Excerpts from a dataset
:::

Lemma lower_nil (s : str) : lower s = [] <-> s = [].
Proof. destruct s; simpl; split; intros; congruence. Qed.

Lemma request_files_rename f request :
  request_files (rename f request) = Returns (files (rename f request))
  <-> request_files request = Returns (files request).
Proof.
  unfold request_files. rewrite body_length_rename, needed_length_rename.
  cbn [rename content_length files].
  destruct (content_length request) as [n|].
  - destruct (n >? MAX_CONTENT_LENGTH); [split; discriminate|].
    destruct (n <? needed_length request).
    + split; intros [= Hnone]; f_equal; symmetry in Hnone |- *.
      * now apply fmap_empty_inv in Hnone.
      * rewrite Hnone. apply fmap_empty.
    + destruct (body_length request <? n); [split; discriminate|tauto].
  - destruct (body_length request >=? MAX_CONTENT_LENGTH);
      [split; discriminate|tauto].
Qed.

(** ** Upper and lower case *)

Lemma lower_char_upper_of (c : ascii) : lower_char (upper_of c) = lower_char c.
Proof. destruct c as [[] [] [] [] [] [] [] []]; reflexivity. Qed.

(** Lower-casing undoes any upper-casing of letters. *)
Lemma case_variant_lower (x y : str) : case_variant x y -> lower x = lower y.
Proof.
  induction 1 as [|a b x y [-> | ->] _ IH]; simpl; [reflexivity| |];
    rewrite ?lower_char_upper_of; now f_equal.
Qed.

(** The allow-list is written in lower case. *)
Lemma allowed_extension_lower (ext : str) :
  ext ∈ ALLOWED_EXTENSIONS -> lower ext = ext.
Proof.
  unfold ALLOWED_EXTENSIONS. rewrite elem_of_list_to_set. intros Hin.
  repeat (apply elem_of_cons in Hin as [-> | Hin]; [reflexivity|]).
  now apply elem_of_nil in Hin.
Qed.

(** C10: the extension is lower-cased before it is compared with the
    allow-list, in [is_allowed_file_type] and at the gate of
    [upload_file] alike.  A file name and its lower-case form get the
    same verdict from the type policy and the same answer from the gate;
    and a name whose extension spells an allowed extension with any of
    its letters in upper case passes the gate and gets from the type
    policy the verdict of the lower-case extension. *)
Theorem extension_checks_ignore_case
    (h : Host) (fs : filesys) (request : Request)
    (name detected_mime : str) :
  is_allowed_file_type (lower name) detected_mime
  = is_allowed_file_type name detected_mime
  /\ (bool_decide (lower (splitext (lower name)).2 ∈ ALLOWED_EXTENSIONS)
      = bool_decide (lower (splitext name).2 ∈ ALLOWED_EXTENSIONS))
  /\ ((upload_file h fs (rename lower request)).2
        = (Failure TypeNotAllowed, 400)
      <-> (upload_file h fs request).2 = (Failure TypeNotAllowed, 400))
  /\ (forall ext : str,
        ext ∈ ALLOWED_EXTENSIONS ->
        case_variant (splitext name).2 ext ->
        lower (splitext name).2 = ext
        /\ bool_decide (lower (splitext name).2 ∈ ALLOWED_EXTENSIONS) = true
        /\ is_allowed_file_type name detected_mime
           = match ALLOWED_MIME_TYPES !! detected_mime with
             | None => (false, Some (reason_mime detected_mime))
             | Some exts =>
                 if bool_decide (ext ∈ exts) then (true, None)
                 else (false, Some (reason_mismatch ext detected_mime))
             end
        /\ (forall file,
              request_files request = Returns (files request) ->
              files request !! ("file" : str) = Some file ->
              filename file = name ->
              (upload_file h fs request).2 <> (Failure TypeNotAllowed, 400))).
Proof.
  split; [|split; [|split]].
  - unfold is_allowed_file_type. now rewrite lower_ext_lower.
  - now rewrite lower_ext_lower.
  - unfold upload_file. rewrite !gate_rejects_iff.
    split.
    + intros (file' & Hreq & Hfile & Hname & Hgate).
      apply request_files_rename in Hreq.
      unfold rename in Hfile. cbn [files] in Hfile.
      rewrite lookup_fmap in Hfile.
      destruct (files request !! ("file" : str)) as [file|] eqn:E;
        simpl in Hfile; [|discriminate].
      injection Hfile as <-. simpl in *.
      rewrite lower_ext_lower in Hgate. rewrite lower_nil in Hname.
      exists file. auto.
    + intros (file & Hreq & Hfile & Hname & Hgate).
      apply (request_files_rename lower) in Hreq.
      exists {| filename := lower (filename file); stream := stream file |}.
      split; [assumption|]. split.
      * unfold rename. cbn [files]. rewrite lookup_fmap, Hfile. reflexivity.
      * simpl. rewrite lower_ext_lower, lower_nil. auto.
  - intros ext Hext Hvariant.
    assert (Hlow : lower (splitext name).2 = ext).
    { rewrite (case_variant_lower _ _ Hvariant).
      now apply allowed_extension_lower. }
    split; [exact Hlow|]. split.
    { rewrite Hlow. now apply bool_decide_eq_true_2. }
    split.
    { unfold is_allowed_file_type. rewrite Hlow.
      rewrite (bool_decide_eq_true_2 _ Hext). cbn [negb].
      destruct (ALLOWED_MIME_TYPES !! detected_mime); [|reflexivity].
      now destruct (bool_decide _). }
    intros file Hreq Hfile <- Hrej.
    unfold upload_file in Hrej. apply gate_rejects_iff in Hrej.
    destruct Hrej as (file' & _ & Hfile' & _ & Hgate).
    rewrite Hfile in Hfile'. injection Hfile' as <-.
    apply Hgate. now rewrite Hlow.
Qed.

(** [PHOTO.JPG] with JPEG content is accepted by the type policy, as
    [photo.jpg] is. *)
Example photo_upper_case :
  is_allowed_file_type "PHOTO.JPG" "image/jpeg" = (true, None)
  /\ is_allowed_file_type "photo.jpg" "image/jpeg" = (true, None).
Proof. split; vm_compute; reflexivity. Qed.

(** ** IntegrityHasher *)

Lemma block_size_pos : (0 < block_size)%nat.
Proof. unfold block_size. lia. Qed.

Lemma take_nil_inv {A} (n : nat) (l : list A) :
  (0 < n)%nat -> take n l = [] -> l = [].
Proof. destruct n; [lia|]. destruct l; [reflexivity|discriminate]. Qed.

:::

Please reproduce, exactly as they appear above, the lines from the line containing "Proof. destruct s;" up to and including the line containing "induction 1 as".

Proof. destruct s; simpl; split; intros; congruence. Qed.

Lemma request_files_rename f request :
  request_files (rename f request) = Returns (files (rename f request))
  <-> request_files request = Returns (files request).
Proof.
  unfold request_files. rewrite body_length_rename, needed_length_rename.
  cbn [rename content_length files].
  destruct (content_length request) as [n|].
  - destruct (n >? MAX_CONTENT_LENGTH); [split; discriminate|].
    destruct (n <? needed_length request).
    + split; intros [= Hnone]; f_equal; symmetry in Hnone |- *.
      * now apply fmap_empty_inv in Hnone.
      * rewrite Hnone. apply fmap_empty.
    + destruct (body_length request <? n); [split; discriminate|tauto].
  - destruct (body_length request >=? MAX_CONTENT_LENGTH);
      [split; discriminate|tauto].
Qed.

(** ** Upper and lower case *)

Lemma lower_char_upper_of (c : ascii) : lower_char (upper_of c) = lower_char c.
Proof. destruct c as [[] [] [] [] [] [] [] []]; reflexivity. Qed.

(** Lower-casing undoes any upper-casing of letters. *)
Lemma case_variant_lower (x y : str) : case_variant x y -> lower x = lower y.
Proof.
  induction 1 as [|a b x y [-> | ->] _ IH]; simpl; [reflexivity| |];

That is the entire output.